‘An Experience of Wasted Energies and Baffled Thoughts’: A Study Of Insanity (1870)

On the Writing of the Insane (1870)

 

On the Writing of the Insane – “An experience of wasted energies and baffled thoughts” (1870) by G. Mackenzie Bacon, a medical superintendent at the County Asylum, Fulhourji, near Cambridge, England.

The book deals with a man committed to the Cambridgeshire Asylum “after being nearly three years in a melancholy mood”. We never get to lean the man’s name. We do known that he remained there for two years, spending “much of his time in writing – sometimes verses, at others long letters of the most rambling character, and in drawing extraordinary diagrams, of which the coloured illustrations… They are not quite so incomprehensible as they at first appear, for on close inspection a good many ideas may be made out.”

 

On the Writing of the Insane (1870)

 

Bacon adds:

After he left the Asylum he went to work at his trade, and, by steady application, succeeded in arriving at a certain degree of prosperity, but some two or three years later he began to write very strangely again, and had some of his odd productions printed; yet all this time he kept at work, earned plenty of money, conducted his business very sensibly, and would converse reasonably.

 

On the Writing of the Insane (1870)

 

Bacon notes in the introduction his interest in the man’s handwriting:

…there is only one point on which I lay claim to any originality, viz. — the diagnostic value of the handwriting in general paralysis. I cannot find that anyone else has be-fore called attention to the alteration the handwriting undergoes in this disease, and it strikes me as so distinctive as to demand consideration in the observation of such cases. I first noticed this subject in a few remarks in the Lancet of July 4th, 1869…

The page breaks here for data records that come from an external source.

(** * TACO utilities and kit selection: a shallow embedding

    The development follows the TypeScript sources of the TACO command-line
    toolchain:

    - [UtilHelper] embeds the static methods of [TacoUtility.UtilHelper]
      (taco-utils): [tacoHome], [copyFile], [isValidCordovaAppName],
      [invalidAppNameCharacters], [quotesAroundIfNecessary],
      [cleanseOptions] and [isPathValid];
    - [UtilHelperIO] embeds its methods on files and directories:
      [readFileContentsSync], [copyRecursive] and
      [createDirectoryIfNecessary];
    - [TSCInvoker] embeds the TypeScript build hook (tsc-invoker.js):
      [getProjectTypescriptFiles] and [composeCompileCommand];
    - [SimpleFs] is a small file system to run [isPathValid] on;
    - [Kit] models the [kit] command of taco-cli, whose implementation is
      not part of the sources at hand, from the specification;
    - [KitTest] embeds the expectations and the checks of the mocha suite
      of that command (taco-cli/test/kit.ts).

    Definitions come first ([Spec] holds the vocabulary of the
    statements), the statements about them afterwards. *)

From Stdlib Require Import ZArith NArith List String Ascii Bool Lia.
From stdpp Require Import gmap strings list fin_maps.

Local Open Scope string_scope.
Local Open Scope list_scope.

(** ** JavaScript strings as sequences of UTF-16 code units *)

Module JsString.

(** [charCodeAt] yields a code unit; a string is the list of its units. *)
Definition jsstring := list N.

(** The units of a literal (all below 256). *)
Definition js (s : string) : jsstring :=
  map N_of_ascii (list_ascii_of_string s).

Definition dquote : N := 34%N.
Definition backslash : N := 92%N.
Definition space : N := 32%N.

(** A string is truthy when it is not empty. *)
Definition truthy (s : jsstring) : bool :=
  match s with [] => false | _ :: _ => true end.

(** [s.indexOf(c)] for a one-unit needle: first position or -1. *)
Fixpoint indexOfFrom (c : N) (s : jsstring) (i : Z) : Z :=
  match s with
  | [] => (-1)%Z
  | x :: r => if (x =? c)%N then i else indexOfFrom c r (i + 1)%Z
  end.

Definition indexOf (s : jsstring) (c : N) : Z := indexOfFrom c s 0%Z.

(** [s.replace(/c/g, by)] for a one-unit pattern. *)
Fixpoint replaceAll (c : N) (by_ : jsstring) (s : jsstring) : jsstring :=
  match s with
  | [] => []
  | x :: r =>
      if (x =? c)%N then by_ ++ replaceAll c by_ r
      else x :: replaceAll c by_ r
  end.

End JsString.

(** ** TacoUtility.UtilHelper: string helpers *)

Module UtilHelper.
Import JsString.

(** The private table [InvalidAppNameChars]: an object whose keys are
    char codes and whose values are one-character strings.  The keys of
    such an object enumerate in ascending numeric order. *)
Definition InvalidAppNameChars : list (N * jsstring) :=
  [ (34%N, [34%N]);      (* 34: the double quote *)
    (36%N, js "$");
    (38%N, js "&");
    (39%N, js "/");
    (60%N, js "<");
    (92%N, [92%N]) ].    (* 92: the backslash *)

(** [InvalidAppNameChars[code]]: the value, or undefined. *)
Definition InvalidAppNameChars_get (code : N) : option jsstring :=
  snd <$> find (fun kv => (fst kv =? code)%N) InvalidAppNameChars.

(** Truthiness of a possibly undefined string. *)
Definition truthy_opt (v : option jsstring) : bool :=
  match v with Some s => truthy s | None => false end.

(** [isValidCordovaAppName]: the loop over the code units returns false
    at the first unit below 32 or present in the table. *)
Fixpoint isValidCordovaAppName (str : jsstring) : bool :=
  match str with
  | [] => true
  | code :: rest =>
      if (code <? 32)%N || truthy_opt (InvalidAppNameChars_get code)
      then false
      else isValidCordovaAppName rest
  end.

(** [invalidAppNameCharacters]: the table's values, in key order. *)
Definition invalidAppNameCharacters : list jsstring :=
  map (fun c => default [] (InvalidAppNameChars_get c))
      (map fst InvalidAppNameChars).

(** [quotesAroundIfNecessary]. *)
Definition quotesAroundIfNecessary (input : jsstring) : jsstring :=
  if (-1 <? indexOf input space)%Z
  then [dquote] ++ replaceAll dquote [backslash; dquote] input ++ [dquote]
  else input.

(** *** Errors

    [tacoErrorCodes] and [tacoErrorHelper] are imported by the module but
    are not part of the sources at hand.  The codes are the error kinds
    the specification lists; [wrap] builds the structured error out of a
    code, the inner error and the contextual arguments. *)

Inductive TacoErrorCode :=
| InvalidKit
| InvalidVersion
| ManifestNotFound
| ManifestParseError
| FailedFileRead
| FailedFileWrite
| FailedRecursiveCopy
| UnexpectedPlatform.

Definition code_eqb (a b : TacoErrorCode) : bool :=
  match a, b with
  | InvalidKit, InvalidKit
  | InvalidVersion, InvalidVersion
  | ManifestNotFound, ManifestNotFound
  | ManifestParseError, ManifestParseError
  | FailedFileRead, FailedFileRead
  | FailedFileWrite, FailedFileWrite
  | FailedRecursiveCopy, FailedRecursiveCopy
  | UnexpectedPlatform, UnexpectedPlatform => true
  | _, _ => false
  end.

(** What JavaScript throws: a plain [Error], a [TypeError], or a system
    error carrying a [code] such as ENOENT. *)
Inductive JsError :=
| Error (message : string)
| TypeError (message : string)
| SystemError (code : string).

Record TacoError := mkTacoError {
  errorCode : TacoErrorCode;
  innerError : JsError;
  errorArgs : list string
}.

(** Modelled from the spec: [errorHelper.wrap(code, innerError, ...args)]
    of tacoErrorHelper, absent from the sources; a structured error
    carrying an error code and contextual data. *)
Definition wrap (code : TacoErrorCode) (e : JsError) (args : list string)
  : TacoError :=
  mkTacoError code e args.

(** A call either returns or throws. *)
Inductive completion (A : Type) :=
| Normal (a : A)
| Throw (e : JsError).
Arguments Normal {A} a.
Arguments Throw {A} e.

(** *** tacoHome *)

Section TacoHome.
(** [path.join] of two strings (node's [path] module). *)
Variable path_join : string -> string -> string.

(** [path.join(process.env[name], leaf)]: joining [undefined] throws. *)
Definition join_env (v : option string) (leaf : string)
  : completion string :=
  match v with
  | Some dir => Normal (path_join dir leaf)
  | None => Throw (TypeError "Arguments to path.join must be strings")
  end.

(** The [switch (os.platform())] of the accessor. *)
Definition tacoHome_default (env : gmap string string) (platform : string)
  : completion string :=
  if String.eqb platform "win32" then
    join_env (env !! "APPDATA") "taco_home"
  else if String.eqb platform "darwin" || String.eqb platform "linux" then
    join_env (env !! "HOME") ".taco_home"
  else Throw (Error "UnexpectedPlatform").

(** The accessor, over [process.env] and [os.platform()]: the guard
    [if (process.env["TACO_HOME"])] holds for a defined, non-empty
    value. *)
Definition tacoHome (env : gmap string string) (platform : string)
  : completion string :=
  match env !! "TACO_HOME" with
  | Some home =>
      if String.eqb home "" then tacoHome_default env platform
      else Normal home
  | None => tacoHome_default env platform
  end.
End TacoHome.

(** *** copyFile

    The promise of a [Q.defer()]: settled at most once, later calls of
    [resolve] and [reject] are ignored. *)
Inductive promise (A E : Type) :=
| Pending
| Fulfilled (a : A)
| Rejected (e : E).
Arguments Pending {A E}.
Arguments Fulfilled {A E} a.
Arguments Rejected {A E} e.

Definition resolve {A E} (d : promise A E) (a : A) : promise A E :=
  match d with Pending => Fulfilled a | _ => d end.

Definition reject {A E} (d : promise A E) (e : E) : promise A E :=
  match d with Pending => Rejected e | _ => d end.

(** The events the two streams of [copyFile] can emit: [newFile] is the
    write stream on [to], [oldFile] the read stream on [from]. *)
Inductive StreamEvent :=
| NewFileFinish
| NewFileError (e : JsError)
| OldFileError (e : JsError).

(** The three listeners [copyFile] registers. *)
Definition copyFile_on (from to : string)
    (deferred : promise unit TacoError) (ev : StreamEvent)
  : promise unit TacoError :=
  match ev with
  | NewFileFinish => resolve deferred tt
  | NewFileError e => reject deferred (wrap FailedFileRead e [to])
  | OldFileError e => reject deferred (wrap FailedFileWrite e [from])
  end.

(** The promise [copyFile(from, to)] returned, after the streams emitted
    [events] in this order. *)
Definition copyFile (from to : string) (events : list StreamEvent)
  : promise unit TacoError :=
  fold_left (copyFile_on from to) events Pending.

(** *** cleanseOptions

    Objects live in a heap and are handled through references, so that
    the statement that the input dictionary is left alone has a meaning:
    the loop writes through the reference [cleansed] only. *)
Section CleanseOptions.
Context {V : Type}.

Abbreviation heap := (gmap positive (gmap string V)).
Lemma data_received_unfold message_buf data st :
  data_received _handle_body message_buf data st =
  match data with
  | [] => (st, message_buf, None)
  | _ :: _ =>
      let message_buf := message_buf ++ data in
      let found := re_match MESSAGE_PATTERN message_buf in
      let body := found_body found in
      let len := found_length found in
      match found_charset found with
      | inl e => (st, message_buf, Some e)
      | inr charset =>
          if (N.of_nat (List.length body) <? len)%N
          then (st, message_buf, None)
          else
            match _handle_body (take (N.to_nat len) body) charset st with
            | (st', Some e) => (st', [], Some e)
            | (st', None) =>
                data_received _handle_body []
                  (drop (N.to_nat len) body) st'
            end
      end
  end.
Proof.
  unfold data_received. rewrite data_received_loop_unfold.
  destruct data as [|x data]; [reflexivity|]. cbv zeta.
  set (buf := message_buf ++ x :: data) in *.
  destruct (found_charset _) as [e|charset]; [reflexivity|].
  destruct (N.ltb _ _); [reflexivity|].
  destruct (_handle_body _ _ _) as [st' [e|]]; [reflexivity|].
  assert (Hlt : List.length (found_body (re_match MESSAGE_PATTERN buf))
                < List.length buf).
  { apply found_body_shorter. subst buf. by destruct message_buf. }
  apply data_received_loop_enough; simpl; rewrite length_drop; lia.
Qed.

(** A chunk that does not complete a frame is only buffered: feeding it
    and then the next chunk is feeding both at once. *)
Lemma data_received_buffered message_buf chunk1 chunk2 st :
  chunk2 <> [] ->
  data_received _handle_body message_buf chunk1 st
    = (st, message_buf ++ chunk1, None) ->
  data_received _handle_body (message_buf ++ chunk1) chunk2 st =
  data_received _handle_body message_buf (chunk1 ++ chunk2) st.
Proof.
  intros H2 _. rewrite !data_received_unfold.
  destruct chunk2 as [|y chunk2]; [done|].
  destruct chunk1 as [|x chunk1].
  - by rewrite app_nil_r.
  - simpl app. by rewrite <- app_assoc.
Qed.
End FramerFacts.

Section FramerClaims.

(** Without a match the body is empty and the length is 1: the chunk is
    added to the buffer and the handler is not called. *)
Lemma data_received_no_match {St}
    (hb : bytes -> string -> St -> St * option exn)
    (message_buf data : bytes) (st : St) :
  re_match MESSAGE_PATTERN (message_buf ++ data) = None ->
  data_received hb message_buf data st = (st, message_buf ++ data, None).
Proof.
  intros Hm. rewrite data_received_unfold.
  destruct data as [|x data]; [by rewrite app_nil_r|].
  cbv zeta. by rewrite Hm.
Qed.

(** An input that does not contain the text [Content-Length:] has no
    match. *)
Lemma no_content_length_no_match (s : bytes) :
  (forall pre post, s <> pre ++ b "Content-Length:" ++ post) ->
  re_match MESSAGE_PATTERN s = None.
Proof.
  intros Hs. destruct (re_match MESSAGE_PATTERN s) as [m|] eqn:E; [|done].
  apply MESSAGE_PATTERN_match in E as [(pre & post & ->) _].
  by destruct (Hs pre post).
Qed.

(** C4, as the code has it.  As long as [MESSAGE_PATTERN] does not match
    the bytes buffered so far (headers that are malformed or have no
    [Content-Length]), the framer takes the empty body and the length 1,
    finds the body shorter than the length and returns: no chunk makes it
    emit a body, all the input stays in the buffer. *)
Theorem unmatched_input_is_only_buffered
    (chunks : list bytes) (message_buf : bytes)
    (seen : list (bytes * string)) :
  (forall k, k <= List.length chunks ->
     re_match MESSAGE_PATTERN (message_buf ++ concat (take k chunks))
     = None) ->
  found_body None = [] /\ found_length None = 1%N
  /\ feed chunks message_buf seen
     = (seen, message_buf ++ concat chunks, None).
Proof.
  intros Hm. repeat split.
  revert message_buf Hm.
  induction chunks as [|chunk chunks IH]; intros message_buf Hm; simpl.
  - by rewrite app_nil_r.
  - rewrite data_received_no_match.
    + rewrite IH; [by rewrite <- app_assoc|].
      intros k Hk. specialize (Hm (S k)). simpl in Hm.
      rewrite <- app_assoc. apply Hm. lia.
    + specialize (Hm 1). simpl in Hm. rewrite ?take_0, app_nil_r in Hm.
      apply Hm. lia.
Qed.
(** * online_shop: candidate space generator and purchase order optimizer

    A shallow embedding of [src/python/productcreator.py],
    [src/python/config_models.py] and [src/python/spcplan.py], and of the
    conversion and ranking steps of [src/python/batch_optimizer.py] and
    [src/python/filtered_optimizer.py].

    Numbers.  Python [int] values are [Z].  Where an outcome turns on the
    rounding of float arithmetic -- the range loops with [current += step]
    and [round(current, 2)], the variable bounds with [int] of a float
    product -- Python [float] values are IEEE binary64 floats ([PrimFloat]):
    the modules [Py64], [productcreator64] and [spcplan64].  The filter, the
    pricing and demand tables, the objective, the constraints and the
    extraction of results are stated over exact rationals ([Q]); the sample
    inputs they are evaluated on are dyadic rationals or small integers,
    which a binary float represents exactly.

    Effects.  A Python call either returns or raises; [outcome] records which.
    A [while] loop is run on fuel: [None] means the fuel ran out before the
    loop condition became false.  Calls into the OR-Tools solver go through the
    [Solver] interface, whose operations may raise. *)

From Stdlib Require Import ZArith QArith Qround Qabs Lia Lqa List Bool String.
From Stdlib Require Import Decimal DecimalString DecimalN.
From Stdlib Require Floats.
From stdpp Require Import base option gmap strings list.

In the first place I had the writing photographed on glass, and exhibited it with an ordinary magic lantern in a dark room to the medical students of the University. By this plan the irregularities in the writing, being magnified, show more clearly still. I have no wish to attribute undue importance to this matter; but it seems to me of some value in the early stages of a disease so difficult to recognise at that period. With these explanations I leave the matter to the judgment of others.

 

On the Writing of the Insane (1870)

 

When a medic attempted to dissuade the patient from writing, the man wrote the following letter:

Dear Doctor,

To write or not to write, that is the question. Whether tis nobler in the mind to follow the visit of great ‘Fulbourn’ with ‘chronic melancholy’ expressions of regret (withheld when he was here) that, as the Fates would have it, we were so little prepared to receive him, and to evince my humble desire to do honour to his visit. My Fulbourn star, but an instant seen, like a meteor’s flash, a blank when gone.

The dust of ages covering my little sanctum parlour room, the available drapery to greet the Doctor, stowed away through the midst of the regenerating (water and scrubbing – cleanliness next to godliness, political and spiritual) cleansing of a little world. The Great Physician walked, bedimmed by the ‘dark ages’ the long passage of Western Enterprise, leading to the curvatures of rising Eastern morn. The rounded configuration of Lunar (tics) garden’s lives an o’ershadowment on Britannia’s vortex…

 

On the Writing of the Insane (1870)

On the Writing of the Insane (1870)

On the Writing of the Insane (1870)

 

Things did not end well, as Bacon writes:

In the course of another year he had some domestic troubles, which upset him a good deal, and he ended by drowning himself one day in a public spot. The peculiarity  was, that he could work well, and not attract public attention, while he was in his leisure moments writing the most  incoherent nonsense.